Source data
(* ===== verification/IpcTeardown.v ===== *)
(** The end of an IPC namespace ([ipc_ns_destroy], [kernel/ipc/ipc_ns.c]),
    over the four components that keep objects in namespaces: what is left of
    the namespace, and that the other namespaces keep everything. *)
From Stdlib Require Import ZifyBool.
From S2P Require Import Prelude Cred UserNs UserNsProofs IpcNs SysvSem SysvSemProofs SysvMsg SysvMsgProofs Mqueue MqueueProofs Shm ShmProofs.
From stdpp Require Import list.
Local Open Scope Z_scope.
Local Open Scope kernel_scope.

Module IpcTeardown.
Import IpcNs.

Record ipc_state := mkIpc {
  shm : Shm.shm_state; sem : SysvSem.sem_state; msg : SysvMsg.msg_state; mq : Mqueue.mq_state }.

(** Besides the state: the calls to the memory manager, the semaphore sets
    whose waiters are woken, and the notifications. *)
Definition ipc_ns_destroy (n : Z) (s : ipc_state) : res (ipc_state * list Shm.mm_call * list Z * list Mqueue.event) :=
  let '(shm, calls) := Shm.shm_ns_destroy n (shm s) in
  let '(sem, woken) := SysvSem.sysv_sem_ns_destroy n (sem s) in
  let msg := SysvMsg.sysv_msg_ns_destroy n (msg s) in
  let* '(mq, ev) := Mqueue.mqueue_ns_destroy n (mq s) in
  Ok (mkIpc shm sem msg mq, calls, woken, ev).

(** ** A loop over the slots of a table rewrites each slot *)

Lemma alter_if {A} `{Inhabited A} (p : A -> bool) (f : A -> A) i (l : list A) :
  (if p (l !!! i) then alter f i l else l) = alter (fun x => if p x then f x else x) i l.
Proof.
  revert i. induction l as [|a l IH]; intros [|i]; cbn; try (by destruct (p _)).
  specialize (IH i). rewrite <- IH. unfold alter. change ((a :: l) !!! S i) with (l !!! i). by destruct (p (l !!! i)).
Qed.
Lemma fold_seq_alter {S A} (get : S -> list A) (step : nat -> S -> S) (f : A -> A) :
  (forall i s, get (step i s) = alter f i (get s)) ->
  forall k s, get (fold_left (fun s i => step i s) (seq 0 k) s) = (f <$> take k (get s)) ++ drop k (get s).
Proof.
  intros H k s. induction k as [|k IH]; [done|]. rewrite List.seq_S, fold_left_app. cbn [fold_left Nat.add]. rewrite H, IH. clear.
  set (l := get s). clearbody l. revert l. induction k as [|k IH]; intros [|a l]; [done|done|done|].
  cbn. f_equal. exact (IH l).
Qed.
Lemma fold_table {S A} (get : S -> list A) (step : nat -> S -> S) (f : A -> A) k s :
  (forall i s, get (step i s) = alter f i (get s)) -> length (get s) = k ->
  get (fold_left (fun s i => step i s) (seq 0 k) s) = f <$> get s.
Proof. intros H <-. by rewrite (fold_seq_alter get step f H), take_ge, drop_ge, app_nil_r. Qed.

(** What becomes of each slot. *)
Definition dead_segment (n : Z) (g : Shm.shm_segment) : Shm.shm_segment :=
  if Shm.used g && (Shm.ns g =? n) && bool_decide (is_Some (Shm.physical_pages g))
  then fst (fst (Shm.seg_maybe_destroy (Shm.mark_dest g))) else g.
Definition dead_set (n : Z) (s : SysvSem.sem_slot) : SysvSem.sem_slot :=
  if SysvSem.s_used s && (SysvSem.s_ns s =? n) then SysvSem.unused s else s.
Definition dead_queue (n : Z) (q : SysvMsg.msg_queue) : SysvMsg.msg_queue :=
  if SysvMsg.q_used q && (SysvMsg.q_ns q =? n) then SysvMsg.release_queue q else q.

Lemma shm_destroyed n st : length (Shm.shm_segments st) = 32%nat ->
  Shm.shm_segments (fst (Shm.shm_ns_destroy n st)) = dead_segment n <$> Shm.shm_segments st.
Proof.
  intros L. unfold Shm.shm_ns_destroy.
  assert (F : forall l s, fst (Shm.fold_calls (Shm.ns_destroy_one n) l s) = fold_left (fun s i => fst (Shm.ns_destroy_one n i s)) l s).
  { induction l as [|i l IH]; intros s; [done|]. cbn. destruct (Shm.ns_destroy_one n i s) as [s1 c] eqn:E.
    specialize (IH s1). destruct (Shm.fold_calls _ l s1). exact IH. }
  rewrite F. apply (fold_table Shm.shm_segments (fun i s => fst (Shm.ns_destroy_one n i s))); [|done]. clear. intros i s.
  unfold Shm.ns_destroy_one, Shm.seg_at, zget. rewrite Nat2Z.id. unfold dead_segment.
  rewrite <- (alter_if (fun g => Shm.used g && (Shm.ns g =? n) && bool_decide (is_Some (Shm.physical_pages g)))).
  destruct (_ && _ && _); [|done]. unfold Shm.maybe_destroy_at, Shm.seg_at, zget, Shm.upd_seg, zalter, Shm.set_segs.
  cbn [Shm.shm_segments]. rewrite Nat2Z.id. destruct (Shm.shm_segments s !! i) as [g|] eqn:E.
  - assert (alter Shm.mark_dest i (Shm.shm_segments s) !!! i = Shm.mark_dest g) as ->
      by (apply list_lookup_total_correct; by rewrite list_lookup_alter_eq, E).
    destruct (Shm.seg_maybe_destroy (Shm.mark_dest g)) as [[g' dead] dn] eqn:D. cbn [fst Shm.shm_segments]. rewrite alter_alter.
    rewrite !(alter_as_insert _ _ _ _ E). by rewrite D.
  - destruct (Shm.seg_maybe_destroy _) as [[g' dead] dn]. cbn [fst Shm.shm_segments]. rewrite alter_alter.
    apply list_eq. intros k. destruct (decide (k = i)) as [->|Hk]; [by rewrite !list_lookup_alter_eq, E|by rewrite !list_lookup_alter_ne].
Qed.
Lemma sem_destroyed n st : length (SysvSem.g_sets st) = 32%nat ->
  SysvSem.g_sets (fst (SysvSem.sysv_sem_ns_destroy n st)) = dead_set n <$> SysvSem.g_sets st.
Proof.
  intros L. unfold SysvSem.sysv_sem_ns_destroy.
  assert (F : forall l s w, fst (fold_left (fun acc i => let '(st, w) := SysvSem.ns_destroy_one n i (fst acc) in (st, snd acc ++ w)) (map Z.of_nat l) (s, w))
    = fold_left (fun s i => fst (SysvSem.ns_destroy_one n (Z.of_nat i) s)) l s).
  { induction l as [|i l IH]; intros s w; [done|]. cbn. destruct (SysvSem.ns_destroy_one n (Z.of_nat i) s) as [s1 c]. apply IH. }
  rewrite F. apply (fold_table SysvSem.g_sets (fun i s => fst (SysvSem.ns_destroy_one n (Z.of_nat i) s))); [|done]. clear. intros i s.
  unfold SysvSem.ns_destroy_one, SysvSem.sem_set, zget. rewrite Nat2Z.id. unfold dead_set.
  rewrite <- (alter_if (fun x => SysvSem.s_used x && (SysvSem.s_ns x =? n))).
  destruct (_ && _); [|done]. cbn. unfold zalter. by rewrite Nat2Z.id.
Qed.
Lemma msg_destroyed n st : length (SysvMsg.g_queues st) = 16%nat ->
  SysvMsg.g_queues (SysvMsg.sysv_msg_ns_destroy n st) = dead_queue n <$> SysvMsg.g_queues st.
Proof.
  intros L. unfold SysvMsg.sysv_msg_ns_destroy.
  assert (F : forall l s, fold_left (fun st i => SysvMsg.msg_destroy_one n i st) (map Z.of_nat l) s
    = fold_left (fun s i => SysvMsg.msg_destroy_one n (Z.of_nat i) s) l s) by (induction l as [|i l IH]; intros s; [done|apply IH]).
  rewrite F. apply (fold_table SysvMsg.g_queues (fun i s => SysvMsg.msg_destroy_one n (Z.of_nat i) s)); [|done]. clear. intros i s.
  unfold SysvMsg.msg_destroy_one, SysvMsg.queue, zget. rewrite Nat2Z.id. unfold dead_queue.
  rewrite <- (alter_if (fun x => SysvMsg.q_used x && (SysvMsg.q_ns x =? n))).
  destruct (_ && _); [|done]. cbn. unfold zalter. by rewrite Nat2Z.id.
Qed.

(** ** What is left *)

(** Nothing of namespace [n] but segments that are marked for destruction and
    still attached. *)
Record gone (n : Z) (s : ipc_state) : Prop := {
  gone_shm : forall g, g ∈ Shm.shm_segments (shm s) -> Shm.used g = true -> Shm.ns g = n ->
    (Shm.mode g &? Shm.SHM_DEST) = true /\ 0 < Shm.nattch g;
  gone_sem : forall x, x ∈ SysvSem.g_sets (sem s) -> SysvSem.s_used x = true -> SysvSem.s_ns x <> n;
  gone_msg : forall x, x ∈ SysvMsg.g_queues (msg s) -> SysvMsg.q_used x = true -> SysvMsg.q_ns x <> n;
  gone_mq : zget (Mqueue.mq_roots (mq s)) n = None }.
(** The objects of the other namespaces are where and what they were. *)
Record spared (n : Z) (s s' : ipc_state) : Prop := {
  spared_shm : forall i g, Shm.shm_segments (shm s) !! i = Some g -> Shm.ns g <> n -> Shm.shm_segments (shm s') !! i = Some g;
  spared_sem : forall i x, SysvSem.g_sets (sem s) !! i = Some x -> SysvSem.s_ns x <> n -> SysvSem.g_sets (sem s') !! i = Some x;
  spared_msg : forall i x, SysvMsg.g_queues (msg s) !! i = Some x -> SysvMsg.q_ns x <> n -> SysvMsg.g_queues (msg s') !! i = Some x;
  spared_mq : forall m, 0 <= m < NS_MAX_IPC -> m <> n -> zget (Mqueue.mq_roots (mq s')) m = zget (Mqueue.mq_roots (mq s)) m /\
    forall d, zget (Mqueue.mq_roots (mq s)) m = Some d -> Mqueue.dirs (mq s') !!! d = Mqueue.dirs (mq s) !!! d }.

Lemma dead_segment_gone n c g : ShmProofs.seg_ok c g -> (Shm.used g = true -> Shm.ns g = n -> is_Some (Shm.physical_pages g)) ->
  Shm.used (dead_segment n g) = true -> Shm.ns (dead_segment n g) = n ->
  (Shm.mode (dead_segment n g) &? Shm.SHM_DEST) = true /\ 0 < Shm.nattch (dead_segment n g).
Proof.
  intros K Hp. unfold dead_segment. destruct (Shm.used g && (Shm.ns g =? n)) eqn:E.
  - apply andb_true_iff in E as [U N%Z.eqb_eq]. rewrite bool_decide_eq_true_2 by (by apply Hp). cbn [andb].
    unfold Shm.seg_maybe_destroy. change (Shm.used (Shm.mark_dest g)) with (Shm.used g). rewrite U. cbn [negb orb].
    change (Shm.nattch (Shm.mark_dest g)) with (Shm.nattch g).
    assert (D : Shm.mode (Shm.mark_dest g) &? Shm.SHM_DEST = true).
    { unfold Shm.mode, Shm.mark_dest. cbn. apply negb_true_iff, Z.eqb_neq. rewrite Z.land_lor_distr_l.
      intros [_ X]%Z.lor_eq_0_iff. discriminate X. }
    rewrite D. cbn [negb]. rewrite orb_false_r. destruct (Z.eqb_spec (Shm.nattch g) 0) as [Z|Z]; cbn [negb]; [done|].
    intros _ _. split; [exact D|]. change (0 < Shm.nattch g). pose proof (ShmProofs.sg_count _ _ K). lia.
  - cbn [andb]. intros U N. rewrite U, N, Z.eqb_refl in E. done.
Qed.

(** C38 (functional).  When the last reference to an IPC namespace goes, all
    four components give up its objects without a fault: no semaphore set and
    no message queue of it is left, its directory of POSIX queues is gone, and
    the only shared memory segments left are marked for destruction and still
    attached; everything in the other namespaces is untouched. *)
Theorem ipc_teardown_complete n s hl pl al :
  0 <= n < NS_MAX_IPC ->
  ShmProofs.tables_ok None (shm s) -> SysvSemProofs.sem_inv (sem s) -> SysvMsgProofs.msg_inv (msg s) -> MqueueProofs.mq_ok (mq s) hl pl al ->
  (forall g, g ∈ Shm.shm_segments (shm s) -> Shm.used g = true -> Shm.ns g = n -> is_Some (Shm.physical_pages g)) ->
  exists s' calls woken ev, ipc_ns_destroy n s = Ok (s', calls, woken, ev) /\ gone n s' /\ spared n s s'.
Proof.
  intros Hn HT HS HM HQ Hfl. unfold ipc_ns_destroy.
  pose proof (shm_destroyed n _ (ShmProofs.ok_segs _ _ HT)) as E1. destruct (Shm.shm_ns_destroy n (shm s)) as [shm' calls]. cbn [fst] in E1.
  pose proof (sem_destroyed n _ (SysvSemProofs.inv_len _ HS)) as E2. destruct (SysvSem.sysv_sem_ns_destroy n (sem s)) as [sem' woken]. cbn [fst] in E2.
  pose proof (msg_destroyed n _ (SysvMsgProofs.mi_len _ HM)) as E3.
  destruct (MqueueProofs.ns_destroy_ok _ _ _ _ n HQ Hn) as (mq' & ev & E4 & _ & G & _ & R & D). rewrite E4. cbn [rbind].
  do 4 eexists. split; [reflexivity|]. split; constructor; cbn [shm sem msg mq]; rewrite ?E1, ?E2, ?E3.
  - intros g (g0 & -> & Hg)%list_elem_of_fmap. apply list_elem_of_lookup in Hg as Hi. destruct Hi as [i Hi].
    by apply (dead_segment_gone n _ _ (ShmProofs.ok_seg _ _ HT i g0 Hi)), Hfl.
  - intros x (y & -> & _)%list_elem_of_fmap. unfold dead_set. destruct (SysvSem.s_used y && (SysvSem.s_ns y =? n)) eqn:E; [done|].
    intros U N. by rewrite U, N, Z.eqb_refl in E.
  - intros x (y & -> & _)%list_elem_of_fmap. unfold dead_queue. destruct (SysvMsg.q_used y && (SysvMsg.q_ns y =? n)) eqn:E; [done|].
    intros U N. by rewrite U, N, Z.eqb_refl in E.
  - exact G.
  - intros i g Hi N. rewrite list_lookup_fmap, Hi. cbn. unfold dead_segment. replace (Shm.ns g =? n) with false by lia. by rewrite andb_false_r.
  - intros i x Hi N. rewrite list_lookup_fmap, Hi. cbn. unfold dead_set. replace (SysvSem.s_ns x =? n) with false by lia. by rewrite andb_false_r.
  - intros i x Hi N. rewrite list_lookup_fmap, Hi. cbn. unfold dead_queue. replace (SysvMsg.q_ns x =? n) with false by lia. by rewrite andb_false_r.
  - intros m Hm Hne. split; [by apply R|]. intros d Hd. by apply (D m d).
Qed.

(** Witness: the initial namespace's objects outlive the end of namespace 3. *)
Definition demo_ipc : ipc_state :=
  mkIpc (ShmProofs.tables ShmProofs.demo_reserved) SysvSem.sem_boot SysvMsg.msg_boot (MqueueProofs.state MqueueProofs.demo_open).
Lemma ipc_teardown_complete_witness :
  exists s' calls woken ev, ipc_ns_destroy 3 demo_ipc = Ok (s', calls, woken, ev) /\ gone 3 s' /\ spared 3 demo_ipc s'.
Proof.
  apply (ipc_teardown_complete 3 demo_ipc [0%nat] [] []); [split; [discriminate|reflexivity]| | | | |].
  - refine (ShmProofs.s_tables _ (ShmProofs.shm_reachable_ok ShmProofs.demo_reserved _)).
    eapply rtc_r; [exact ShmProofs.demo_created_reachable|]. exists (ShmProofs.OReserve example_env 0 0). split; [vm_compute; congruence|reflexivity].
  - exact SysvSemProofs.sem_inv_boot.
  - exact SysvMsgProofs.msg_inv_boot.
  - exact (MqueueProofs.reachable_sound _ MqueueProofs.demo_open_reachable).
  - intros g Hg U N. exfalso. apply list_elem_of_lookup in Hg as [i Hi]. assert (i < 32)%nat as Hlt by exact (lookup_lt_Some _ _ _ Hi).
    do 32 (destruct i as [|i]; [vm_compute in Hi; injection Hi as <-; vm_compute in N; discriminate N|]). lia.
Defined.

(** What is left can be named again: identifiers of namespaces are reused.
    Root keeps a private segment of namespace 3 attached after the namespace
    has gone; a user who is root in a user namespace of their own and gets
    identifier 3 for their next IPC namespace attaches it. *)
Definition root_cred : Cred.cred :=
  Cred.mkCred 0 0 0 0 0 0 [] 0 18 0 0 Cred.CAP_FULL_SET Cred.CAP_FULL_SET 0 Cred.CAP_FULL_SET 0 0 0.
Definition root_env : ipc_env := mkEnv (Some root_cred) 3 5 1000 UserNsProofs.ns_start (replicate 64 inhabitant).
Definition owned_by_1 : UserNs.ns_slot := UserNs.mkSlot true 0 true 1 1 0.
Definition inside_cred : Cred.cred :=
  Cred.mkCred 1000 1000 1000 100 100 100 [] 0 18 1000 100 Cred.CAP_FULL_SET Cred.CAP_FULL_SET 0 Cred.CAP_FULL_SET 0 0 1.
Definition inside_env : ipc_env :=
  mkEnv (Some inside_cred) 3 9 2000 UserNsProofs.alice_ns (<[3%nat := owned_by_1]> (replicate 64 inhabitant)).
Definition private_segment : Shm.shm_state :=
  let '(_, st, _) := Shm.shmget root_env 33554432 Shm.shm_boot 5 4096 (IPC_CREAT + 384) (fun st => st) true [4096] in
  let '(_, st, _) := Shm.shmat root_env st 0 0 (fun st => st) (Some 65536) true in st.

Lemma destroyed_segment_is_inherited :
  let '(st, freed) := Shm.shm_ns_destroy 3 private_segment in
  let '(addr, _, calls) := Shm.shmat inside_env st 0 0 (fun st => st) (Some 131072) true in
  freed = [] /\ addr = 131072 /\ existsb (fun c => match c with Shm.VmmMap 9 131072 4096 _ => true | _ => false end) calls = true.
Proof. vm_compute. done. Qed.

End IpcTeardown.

## WHAT YOU HAVE TO DO
Would you please copy exactly the part of the entries above that begins at the line containing "- refine (ShmProofs.s_tables" and ends at the line containing "- exact (MqueueProofs.reachable_sound", both lines included?

## SOLUTION TO THIS TASK
  - refine (ShmProofs.s_tables _ (ShmProofs.shm_reachable_ok ShmProofs.demo_reserved _)).
    eapply rtc_r; [exact ShmProofs.demo_created_reachable|]. exists (ShmProofs.OReserve example_env 0 0). split; [vm_compute; congruence|reflexivity].
  - exact SysvSemProofs.sem_inv_boot.
  - exact SysvMsgProofs.msg_inv_boot.
  - exact (MqueueProofs.reachable_sound _ MqueueProofs.demo_open_reachable).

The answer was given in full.